(* ===== verification/BpfHash.v ===== *)
(** * Hash maps of the kernel, as the eBPF probe uses them

    [bpf_map_lookup_elem], [bpf_map_update_elem] and [bpf_map_delete_elem] are the
    kernel's.  [BpfHash] has the operations and [BpfHashOK] what their documentation
    promises; the probe's theorems are proved against it.  [bounded] is an instance: a
    finite map that refuses a new key when it is full. *)

From Stdlib Require Import ZArith Lia List Bool.
From stdpp Require Import base tactics list numbers option gmap.
From S2P Require Import Prelude BpfRing.
Local Open Scope Z_scope.

Class BpfHash (K : Type) (H : Type -> Type) : Type := {
  hash_lookup {V} : H V -> K -> option V;
  hash_update {V} : H V -> K -> V -> H V * Z;
  hash_update_noexist {V} : H V -> K -> V -> H V * Z;
  hash_delete {V} : H V -> K -> H V;
  hash_store {V} : H V -> K -> V -> H V }.

(** An update succeeds or changes nothing, and cannot fail for a key that is present;
    [hash_store] is a store through the pointer a lookup returned. *)
Class BpfHashOK (K : Type) `{EqDecision K} (H : Type -> Type) `{BpfHash K H} : Prop := {
  hash_update_ok {V} (m : H V) k v :
    (snd (hash_update m k v) = 0 /\
     forall k', hash_lookup (fst (hash_update m k v)) k' = if decide (k' = k) then Some v else hash_lookup m k') \/
    (snd (hash_update m k v) <> 0 /\ hash_lookup m k = None /\
     forall k', hash_lookup (fst (hash_update m k v)) k' = hash_lookup m k');
  hash_noexist_ok {V} (m : H V) k v k' :
    hash_lookup (fst (hash_update_noexist m k v)) k' =
    if decide (k' = k) then
      match hash_lookup m k with
      | Some w => Some w
      | None => if snd (hash_update_noexist m k v) =? 0 then Some v else None
      end
    else hash_lookup m k';
  hash_delete_ok {V} (m : H V) k k' :
    hash_lookup (hash_delete m k) k' = if decide (k' = k) then None else hash_lookup m k';
  hash_store_ok {V} (m : H V) k v k' :
    hash_lookup (hash_store m k v) k' =
    if decide (k' = k) then (match hash_lookup m k with Some _ => Some v | None => None end)
    else hash_lookup m k' }.

(** Two maps that answer alike. *)
Definition hash_equiv {K H} `{BpfHash K H} {V} (m m' : H V) : Prop :=
  forall k, hash_lookup m' k = hash_lookup m k.

#[export] Instance hash_equiv_equivalence {K H} `{BpfHash K H} {V} :
  Equivalence (hash_equiv (H := H) (V := V)).
Proof.
  split; [by intros m k|by intros m m' E k; rewrite E|]. intros m1 m2 m3 E1 E2 k. by rewrite E2, E1.
Qed.

Section laws.
Context {K : Type} `{EqDecision K} {H : Type -> Type} `{BpfHash K H} `{!BpfHashOK K H}.

#[export] Instance hash_delete_proper {V} :
  Proper (hash_equiv (H := H) (V := V) ==> (=) ==> hash_equiv) hash_delete.
Proof. intros m m' E k ? <- k'. rewrite !hash_delete_ok. by rewrite E. Qed.

#[export] Instance hash_store_proper {V} :
  Proper (hash_equiv (H := H) (V := V) ==> (=) ==> (=) ==> hash_equiv) hash_store.
Proof. intros m m' E k ? <- v ? <- k'. rewrite !hash_store_ok. by rewrite !E. Qed.

(** An update seen from one key. *)
Lemma hash_update_same {V} (m : H V) k v :
  hash_lookup (fst (hash_update m k v)) k = Some v \/
  (hash_lookup (fst (hash_update m k v)) k = None /\ hash_lookup m k = None).
Proof.
  destruct (hash_update_ok m k v) as [[_ E]|(_ & Hn & E)]; rewrite E.
  - rewrite decide_True by done. by left.
  - by right.
Qed.

Lemma hash_update_other {V} (m : H V) k v k' :
  k' <> k -> hash_lookup (fst (hash_update m k v)) k' = hash_lookup m k'.
Proof.
  intros Hk. destruct (hash_update_ok m k v) as [[_ E]|(_ & _ & E)]; rewrite E; [|done].
  by rewrite decide_False.
Qed.

(** A store through a pointer to an element that is present. *)
Lemma hash_store_present {V} (m : H V) k v w :
  hash_lookup m k = Some w -> hash_lookup (hash_store m k v) k = Some v.
Proof. intros E. rewrite hash_store_ok, decide_True, E by done. done. Qed.

Lemma hash_store_other {V} (m : H V) k v k' :
  k' <> k -> hash_lookup (hash_store m k v) k' = hash_lookup m k'.
Proof. intros E. by rewrite hash_store_ok, decide_False. Qed.
End laws.

(** ** A bounded finite map. *)

Definition E2BIG : Z := 7.
Definition EEXIST : Z := 17.

Section bounded.
Context {K : Type} `{Countable K} (max_entries : nat).

Definition bounded (V : Type) : Type := gmap K V.

#[local] Instance bounded_hash : BpfHash K bounded := {
  hash_lookup V m k := (m : gmap K V) !! k;
  hash_update V m k v :=
    match (m : gmap K V) !! k with
    | Some _ => (<[k:=v]> m, 0)
    | None => if (size m <? max_entries)%nat then (<[k:=v]> m, 0) else (m, - E2BIG)
    end;
  hash_update_noexist V m k v :=
    match (m : gmap K V) !! k with
    | Some _ => (m, - EEXIST)
    | None => if (size m <? max_entries)%nat then (<[k:=v]> m, 0) else (m, - E2BIG)
    end;
  hash_delete V m k := delete k m;
  hash_store V m k v := alter (fun _ => v) k m }.

#[local] Instance bounded_hash_ok : BpfHashOK K bounded.
Proof.
  split; intros V m k v; cbn [hash_lookup hash_update hash_update_noexist hash_delete hash_store bounded_hash].
  - destruct ((m : gmap K V) !! k) eqn:E; [|case_if]; cbn [fst snd].
    + left. split; [done|]. intros k'. case_decide; [subst; by rewrite lookup_insert_eq|].
      by rewrite lookup_insert_ne.
    + left. split; [done|]. intros k'. case_decide; [subst; by rewrite lookup_insert_eq|].
      by rewrite lookup_insert_ne.
    + by right.
  - intros k'. destruct ((m : gmap K V) !! k) eqn:E; [|case_if]; cbn [fst snd]; case_decide; subst; try done.
    + by rewrite lookup_insert_eq.
    + by rewrite lookup_insert_ne.
  - case_decide; [subst; by rewrite lookup_delete_eq|]. by rewrite lookup_delete_ne.
  - intros k'. case_decide; [subst k'|by rewrite lookup_alter_ne].
    rewrite lookup_alter_eq. by destruct ((m : gmap K V) !! k).
Qed.
End bounded.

::::::

Exercise: Across the records above, count the lines holding "None" and write down only that count.

Task response: 7